24, sábado. Abril. Plaza del pirulí

Cuando le fui a hacer la foto a la placa con el último nombre de esta plaza apareció escopeteado el conserje del edificio a cuya pared apuntaba mi cámara: «No está permitido hacer fotos», me gritó con las mejillas encarnadas. Le miré. Devolví mis ojos al visor y con aplomo disparé ante la repetición cada vez más ansiosa del mensaje. Un poco más abajo se encuentra la manzana de la discordia y esta es, sin duda, la plaza de otras tantas discordias en la ciudad de la eterna discordia. Hasta los conserjes mantienen con celo inquebrantable el espíritu de hacerle la pirula al vecino, impulso que esta ciudad incuba pacientemente para exteriorizarlo de vez en cuando. De hecho, la mayor parte de las manifestaciones políticas o sociales, pacíficas o incendiarias, se convocan en este punto, que solo es plaza en estas ocasiones multitudinarias, cuando la guardia urbana cierra el paso al tráfico. Porque en su origen fue, y aún continúa siéndolo en esencia, una rotonda. El único protagonista de su amplitud son coches, motos y autobuses de línea. Los ciudadanos solo la usan al cruzar los semáforos por el paso de peatones. Un cruce de grandes dimensiones: el Paseo de Gracia y la Avenida Diagonal. Casi un símbolo.

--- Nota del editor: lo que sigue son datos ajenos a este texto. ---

(* ===== verification/LogProto.v ===== *)
(** * Concurrent system calls and the log

    System calls interleave at the critical sections of [begin_op],
    [log_write] and [end_op]; the one that ends last commits, outside the
    lock.  The system is a step relation over the log, the cache and the list
    of active calls, each with the blocks it has logged. *)

From S2P Require Import Prelude Bytes Bio Log LogThms.

(** What the committing call has still to do. *)
Inductive phase := Running | Committing | Committed.

Record sys := mkSys { calls : list (list Z); ph : phase; sst : lst }.

(** The block number of a buffer. *)
Definition buf_no (b : Z) (st : lst) : option Z := blockno <$> aget (bufs (bc st)) b.

Inductive step : sys -> sys -> Prop :=
| step_begin cs p st st' :
    begin_op st = Ret (true, st') -> step (mkSys cs p st) (mkSys ([] :: cs) p st')
| step_sleep cs p st st' :
    begin_op st = Ret (false, st') -> step (mkSys cs p st) (mkSys cs p st')
| step_log_write cs1 w cs2 p st st' b bn :
    buf_no b st = Some bn -> 0 <= bn < 2 ^ 31 -> ~ log_area (lg st) bn ->
    Z.of_nat (length (add_block w bn)) <= MAXOPBLOCKS ->
    log_write b st = Ret (tt, st') ->
    step (mkSys (cs1 ++ w :: cs2) p st) (mkSys (cs1 ++ add_block w bn :: cs2) p st')
| step_cache cs p l b b' :      (* bread, brelse, changes of a buffer *)
    step (mkSys cs p (mkLst l b)) (mkSys cs p (mkLst l b'))
| step_end_enter cs1 w cs2 st st' (c : bool) :
    end_op_enter st = Ret (c, st') ->
    step (mkSys (cs1 ++ w :: cs2) Running st) (mkSys (cs1 ++ cs2) (if c then Committing else Running) st')
| step_commit cs st st' :
    commit st = Ret (tt, st') -> step (mkSys cs Committing st) (mkSys cs Committed st')
| step_end_leave cs st st' :
    end_op_leave st = Ret (tt, st') -> step (mkSys cs Committed st) (mkSys cs Running st').

Inductive reach (s0 : sys) : sys -> Prop :=
| reach_refl : reach s0 s0
| reach_step s s' : reach s0 s -> step s s' -> reach s0 s'.

(** ** What the operations do to the log, whenever they return *)

(** An operation that leaves the log alone. *)
Definition same_lg (st st' : lst) : Prop := lg st' = lg st.

#[local] Instance same_lg_preorder : PreOrder same_lg.
Proof. split; [done|]. unfold same_lg. intros ? ? ? ? ?. congruence. Qed.

Lemma keeps_onb {A} (m : M bst A) : keeps same_lg (onb m).
Proof. by apply keeps_zoom. Qed.
#[local] Hint Resolve keeps_onb : keeps.

Lemma keeps_write_log : keeps same_lg write_log.
Proof. unfold write_log. keeps. Qed.
Lemma keeps_write_head : keeps same_lg write_head.
Proof. unfold write_head. keeps. Qed.
Lemma keeps_install r : keeps same_lg (install_trans r).
Proof. unfold install_trans. keeps. Qed.

Lemma commit_keeps st st' : commit st = Ret (tt, st') ->
  (lh_n (lg st) <= 0 /\ lg st' = lg st) \/ lg st' = set_lh 0 (lh_block (lg st)) (lg st).
Proof.
  unfold commit. unfold bind at 1, gets. cbv beta iota. destruct (lh_n (lg st) >? 0) eqn:Ez; cbn [when]; [|intros [= <-]; left; split; [bool_prop; lia | done]].
  intros H. right. revert H.
  unfold bind at 1. destruct (write_log st) as [[[] s1]| | |] eqn:E1; [|done..]. apply keeps_write_log in E1.
  unfold bind at 1. destruct (write_head s1) as [[[] s2]| | |] eqn:E2; [|done..]. apply keeps_write_head in E2.
  unfold bind at 1. destruct (install_trans false s2) as [[[] s3]| | |] eqn:E3; [|done..]. apply keeps_install in E3.
  intros E4. apply keeps_write_head in E4. unfold same_lg in *. cbn [lg] in E4. rewrite E4, E3, E2, E1. done.
Qed.

Lemma begin_op_inv st r st' : begin_op st = Ret (r, st') ->
  (r = false /\ st' = st)
  \/ (r = true /\ committing (lg st) = false /\ lh_n (lg st) + (outstanding (lg st) + 1) * MAXOPBLOCKS <= LOGSIZE
      /\ st' = mkLst (set_out (outstanding (lg st) + 1) false (lg st)) (bc st)).
Proof.
  unfold begin_op, bind, gets. cbv beta iota. destruct (committing (lg st)) eqn:Ec; [intros [= <- <-]; by left|].
  case_if; [intros [= <- <-]; by left|]. intros [= <- <-]. right. split_and!; try done; lia.
Qed.

Lemma log_write_inv st b bn st' : buf_no b st = Some bn -> log_write b st = Ret (tt, st') ->
  let l := lg st in
  let i := absorb (Z.to_nat (lh_n l)) 0 (lh_block l) bn in
  lh_n l < LOGSIZE /\ lh_n l < size l - 1
  /\ exists blk, aset (lh_block l) i (i32 bn) = Some blk
       /\ lg st' = set_lh (if i =? lh_n l then lh_n l + 1 else lh_n l) blk l.
Proof.
  intros Hb H. cbn zeta. revert H. unfold log_write. unfold bind at 1, gets at 1. cbv beta iota. case_if; [done|]. case_if; [done|].
  destruct st as [l bs]. unfold buf_no in Hb. cbn [bc lg] in *. destruct (aget (bufs bs) b) as [v|] eqn:Ev; [|done].
  injection Hb as Hb. unfold bind at 1. unfold onb at 1, zoom at 1, get_buf at 1, bind at 1, gets at 1. cbn [bc lg]. cbv beta iota. rewrite Ev. unfold from_option at 1, ret at 1. cbv beta iota zeta.
  rewrite Hb. set (i := absorb _ _ _ _). unfold bind at 1. destruct (aset (lh_block l) i (i32 bn)) as [blk|]; [|done]. unfold from_option at 1, ret at 1. cbv beta iota.
  unfold bind at 1. unfold log_modify at 1, modify. cbv beta iota. cbn [lg bc]. intros Hr. split; [lia|]. split; [lia|]. exists blk. split; [done|].
  revert Hr. destruct (i =? lh_n l) eqn:Ei; cbn [when].
  - unfold bind. destruct (onb (bpin b) _) as [[[] s1]| | |] eqn:E1; [|done..]. apply keeps_onb in E1. unfold same_lg in E1. cbn [lg] in E1.
    unfold log_modify, modify. intros [= <-]. cbn [lg]. by rewrite E1.
  - intros [= <-]. done.
Qed.

(** ** The invariant *)

(** The log space that the active calls may still take. *)
Fixpoint reserved (cs : list (list Z)) : Z :=
  match cs with
  | [] => 0
  | w :: cs' => MAXOPBLOCKS - Z.of_nat (length w) + reserved cs'
  end.

Record proto (s : sys) : Prop := {
  pr_ok : log_ok (lg (sst s));
  pr_out : outstanding (lg (sst s)) = Z.of_nat (length (calls s));
  pr_com : committing (lg (sst s)) = match ph s with Running => false | _ => true end;
  pr_excl : ph s <> Running -> calls s = [];
  pr_done : ph s = Committed -> lh_n (lg (sst s)) = 0;
  pr_calls : Forall (fun w => Z.of_nat (length w) <= MAXOPBLOCKS /\ forall x, x ∈ w -> x ∈ logged (lg (sst s))) (calls s);
  pr_room : lh_n (lg (sst s)) + reserved (calls s) <= LOGSIZE
}.

Lemma reserved_app cs1 cs2 : reserved (cs1 ++ cs2) = reserved cs1 + reserved cs2.
Proof. induction cs1 as [|w cs1 IH]; cbn [app reserved]; lia. Qed.

Lemma reserved_bound cs : Forall (fun w : list Z => Z.of_nat (length w) <= MAXOPBLOCKS) cs ->
  0 <= reserved cs <= Z.of_nat (length cs) * MAXOPBLOCKS.
Proof. induction 1 as [|w cs Hw _ IH]; cbn [reserved length]; [lia|]. unfold MAXOPBLOCKS in *. lia. Qed.

Lemma set_out_ok o c l : log_ok l -> log_ok (set_out o c l).
Proof. intros []. constructor; done. Qed.

(** [log_write] adds the block to the logged ones. *)
Lemma log_write_adds st st' b bn : log_ok (lg st) -> buf_no b st = Some bn -> 0 <= bn < 2 ^ 31 -> ~ log_area (lg st) bn ->
  log_write b st = Ret (tt, st') ->
  log_ok (lg st') /\ logged (lg st') = add_block (logged (lg st)) bn
  /\ lg st' = set_lh (lh_n (lg st')) (lh_block (lg st')) (lg st)
  /\ lh_n (lg st') = (if bool_decide (bn ∈ logged (lg st)) then lh_n (lg st) else lh_n (lg st) + 1).
Proof.
  intros OK Hb Hr Hna E. destruct (log_write_inv st b bn st' Hb E) as (H1 & H2 & blk & Hblk & ->).
  set (l := lg st) in *. pose proof (lo_n _ OK). pose proof (lo_len _ OK) as Hlen. pose proof (logged_length l OK).
  unfold add_block. destruct (absorb_logged l bn OK ltac:(lia)) as [(Hin & Hi & Hlk)|[Hnin Hi]];
    set (i := absorb _ _ _ _) in *; rewrite i32_small in Hblk by lia;
    rewrite aset_is_Some in Hblk by (unfold LOGSIZE, MAXOPBLOCKS in *; lia); injection Hblk as <-.
  - rewrite bool_decide_true by done. zcmp. rewrite list_insert_id by (unfold logged in Hlk; by apply lookup_take_Some in Hlk as [? _]).
    rewrite !set_lh_same. by split_and!.
  - rewrite bool_decide_false by done. rewrite Hi, Z.eqb_refl.
    by destruct (log_append_ok l bn OK Hnin Hr Hna H2).
Qed.

Lemma step_proto s s' : proto s -> step s s' -> proto s'.
Proof.
  intros P H. destruct H as [cs p st st' E|cs p st st' E|cs1 w cs2 p st st' b bn Hb Hr Hna Hlim E|cs p l b b'|cs1 w cs2 st st' c E|cs st st' E|cs st st' E];
    destruct P as [P1 P2 P3 P4 P5 P6 P7]; cbn [calls ph sst] in *.
  - apply begin_op_inv in E as [[? _]|(_ & Ec & Hroom & ->)]; [done|].
    assert (p = Running) as -> by (destruct p; congruence).
    pose proof (reserved_bound cs (Forall_impl _ _ _ P6 (fun w H => proj1 H))).
    constructor; cbn [calls ph sst lg]; try done.
    + by apply set_out_ok.
    + cbn. lia.
    + constructor; [|done]. split; [by unfold MAXOPBLOCKS; cbn; lia|]. intros x Hx. by apply not_elem_of_nil in Hx.
    + cbn [set_out lh_n reserved length]. rewrite P2 in Hroom. lia.
  - apply begin_op_inv in E as [[_ ->]|[? _]]; [|done]. by constructor.
  - destruct (log_write_adds st st' b bn P1 Hb Hr Hna E) as (OK' & EL & Es & En).
    assert (forall x, x ∈ logged (lg st) -> x ∈ logged (lg st')) as Hsub by (rewrite EL; unfold add_block; case_bool_decide; set_solver).
    apply Forall_app in P6 as [F1 F2]. apply Forall_cons in F2 as [[Hw Hws] F2].
    constructor; cbn [calls ph sst].
    + done.
    + rewrite Es. cbn. rewrite P2, !length_app. done.
    + rewrite Es. done.
    + intros Hp. apply P4 in Hp. by apply app_nil in Hp as [_ ?].
    + intros Hp. exfalso. assert (p <> Running) as Hp' by congruence. apply P4 in Hp'. by apply app_nil in Hp' as [_ ?].
    + apply Forall_app. split; [eapply Forall_impl; [exact F1 | naive_solver]|]. constructor; [|eapply Forall_impl; [exact F2 | naive_solver]].
      split; [done|]. intros x Hx. rewrite EL. unfold add_block in *. do 2 case_bool_decide; set_solver.
    + rewrite En, reserved_app. rewrite reserved_app in P7. cbn [reserved] in *. unfold add_block.
      do 2 case_bool_decide; rewrite ?length_app; cbn [length]; try lia. exfalso. by auto.
  - by constructor.
  - unfold end_op_enter, bind, log_modify, modify, gets in E. cbn [lg set_out committing outstanding] in E. rewrite P3 in E.
    rewrite length_app in P2. cbn [length] in P2. cbv beta iota in E. cbn [lg bc set_out] in E.
    apply Forall_app in P6 as [F1 F2]. apply Forall_cons in F2 as [[Hw _] F2].
    rewrite reserved_app in P7. cbn [reserved] in P7. pose proof (reserved_app cs1 cs2) as HR.
    case_if_in E; injection E as <- <-; constructor; cbn [calls ph sst lg set_out outstanding committing lh_n]; try done; try (by repeat apply set_out_ok); try (rewrite ?length_app; lia); try (by apply Forall_app).
    intros _. apply nil_length_inv. rewrite length_app. cbn in *. lia.
  - assert (cs = []) as -> by (by apply P4).
    apply commit_keeps in E as E'. constructor; cbn [calls ph sst]; try done.
    + destruct E' as [[_ ->]| ->]; [done | by apply clear_ok].
    + destruct E' as [[_ ->]| ->]; done.
    + destruct E' as [[_ ->]| ->]; done.
    + intros _. pose proof (lo_n _ P1). destruct E' as [[? ->]| ->]; [lia | done].
    + destruct E' as [[_ ->]| ->]; [done|]. cbn [reserved set_lh lh_n]. unfold LOGSIZE, MAXOPBLOCKS. lia.
  - assert (cs = []) as -> by (by apply P4). unfold end_op_leave, log_modify, modify in E. injection E as <-.
    constructor; cbn [calls ph sst lg]; try done. by apply set_out_ok.
Qed.

(** C18: however the system calls interleave at the log's critical sections, in
    every state they reach [log.outstanding] is the number of active calls, a
    commit runs only while no call is active, the blocks that an active call
    has logged are in the log header, at most three calls are active, and the
    log space in use plus what the active calls may still take is at most
    LOGSIZE, so the header's array is never overrun. *)
Theorem log_protocol (logstart nlog : Z) (st0 : lst) (s : sys) (I : idle logstart nlog st0)
  (H : reach (mkSys [] Running st0) s) :
  outstanding (lg (sst s)) = Z.of_nat (length (calls s))
  /\ (committing (lg (sst s)) = true -> calls s = [])
  /\ (forall w x, w ∈ calls s -> x ∈ w -> x ∈ logged (lg (sst s)))
  /\ (length (calls s) <= 3)%nat
  /\ lh_n (lg (sst s)) + reserved (calls s) <= LOGSIZE
  /\ (ph s = Committed -> lh_n (lg (sst s)) = 0).
Proof.
  assert (proto s /\ (length (calls s) <= 3)%nat) as [[P1 P2 P3 P4 P5 P6 P7] Hl].
  { induction H as [|s s' H [P Hl] E].
    - split; [|cbn; lia]. destruct I as [I1 _ _ I4 I5 I6 _ _ _]. constructor; cbn [calls ph sst]; try done.
      rewrite I4. unfold LOGSIZE, MAXOPBLOCKS. cbn. lia.
    - split; [by eapply step_proto|]. destruct E as [cs p st st' E| | | | | |]; cbn [calls] in *; rewrite ?length_app in *; cbn [length] in *; try lia.
      apply begin_op_inv in E as [[? _]|(_ & _ & Hroom & _)]; [done|]. pose proof (pr_out _ P) as Ho. cbn [calls sst] in Ho. rewrite Ho in Hroom.
      pose proof (lo_n _ (pr_ok _ P)) as Hn. cbn [sst] in Hn. unfold LOGSIZE, MAXOPBLOCKS in *. lia. }
  split_and!; try done.
  - intros Hc. apply P4. rewrite P3 in Hc. by destruct (ph s).
  - intros w x Hw Hx. rewrite Forall_forall in P6. destruct (P6 w Hw) as [_ Hs]. by apply Hs.
Qed.

Lemma log_protocol_witness : exists st0 s, reach (mkSys [] Running st0) s /\ calls s = [[]; []] /\ outstanding (lg (sst s)) = 2.
Proof.
  set (blank := fun _ : Z => replicate (Z.to_nat BSIZE) 0).
  destruct (clean_boot blank 1 eq_refl ltac:(done)) as (st & _ & I & _).
  assert (begin_op st = Ret (true, mkLst (set_out 1 false (lg st)) (bc st))) as E1.
  { unfold begin_op, bind, gets. rewrite (id_com _ _ _ I), (id_n _ _ _ I), (id_out _ _ _ I). reflexivity. }
  set (st1 := mkLst (set_out 1 false (lg st)) (bc st)) in *.
  assert (begin_op st1 = Ret (true, mkLst (set_out 2 false (lg st)) (bc st))) as E2.
  { unfold begin_op, bind, gets. cbn [st1 lg set_out committing lh_n outstanding]. rewrite (id_n _ _ _ I). reflexivity. }
  set (s := mkSys [[]; []] Running (mkLst (set_out 2 false (lg st)) (bc st))).
  assert (reach (mkSys [] Running st) s) as Hr.
  { eapply reach_step; [eapply reach_step; [apply reach_refl | apply step_begin, E1] | apply step_begin, E2]. }
  exists st, s. split; [exact Hr|]. split; [reflexivity|]. destruct (log_protocol 2 30 st s I Hr) as [Ho _]. exact Ho.
Defined.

         Barcelona tiene tres plazas relevantes: la plaza San Jaime (núcleo del poder político), la plaza Cataluña (la conquista de la ciudadanía en versión esparcimiento) y esta plaza, que es solo símbolos. Huecos, aunque con valor deíctico: el de su pirulí, por el que se la conoce en la calle. El antiguo nombre popular, recuperado en 2016, «Cinc d’oros», resulta ahora una metáfora incomprensible. Las excesivas dimensiones y complejidad del cruce se habían solventado con cuatro pequeñas rotondas, acentuadas con farol modernista, en sendas esquinas; pero en 1931 se decidió construir una rotonda monumental en medio, y el resultado no tardó en evocar la carta de la baraja española del Cinco de oros: una moneda gorda en el centro y cuatro de calderilla en las aristas. Hoy, desaparecidas las rotondas escuetas, solo luce el As de oros, con el obelisco en el centro, áptero de monumentalidad, ya retiradas las contradictorias República y Victoria que lució en épocas contradictorias. La mera cronología de los nombres de esta plaza es una historia abreviada de la discordia: desde 1981 se había llamado Rey Juan Carlos; antes, desde 1940, plaza de la Victoria; al principio, desde 1931, plaza de Francisco Pi i Margall, que había sido presidente de la primera República española durante un mes. La he denominado plaza de la discordia, pero creo que su significado es más profundo: plaza de la caducidad de las glorias temporales.

         Como las grandes plazas barcelonesas es también territorio fronterizo, entre un Ensanche visionario, pero sin plazas (Ildefonso Cerdá pensó cada interior de manzana como plaza, pero los dueños de los terrenos prefirieron urbanizar los jardines con talleres, almacenes, comercios o aparcamientos) y el encanto provinciano de las plazas de Gracia. El encaje con la antigua villa se establece a través de unos jardincillos, así se denominan, que son la plaza que el Cinc d’Oros nunca tuvo. En ellos nació el poeta Joan Vinyoli, en 1914, y vivió su primera infancia; y ahí, en 1940, se trasladó Salvador Espriu con su familia a un piso en el que viviría el resto de su vida. Una tarde de mi juventud, me crucé con su figura menuda en la rácana acera de la plaza de múltiples nombres. Entonces aún no había leído ningún libro suyo, pero lo miré con atención porque era un poeta, aquello que yo aspiraba a ser. Y con el tiempo me compré un abrigo idéntico al que llevaba Espriu aquella mañana de invierno. «Nuevas miradas por antiguos agujeros», sugiere Georg Christoph Lichtenberg en un aforismo.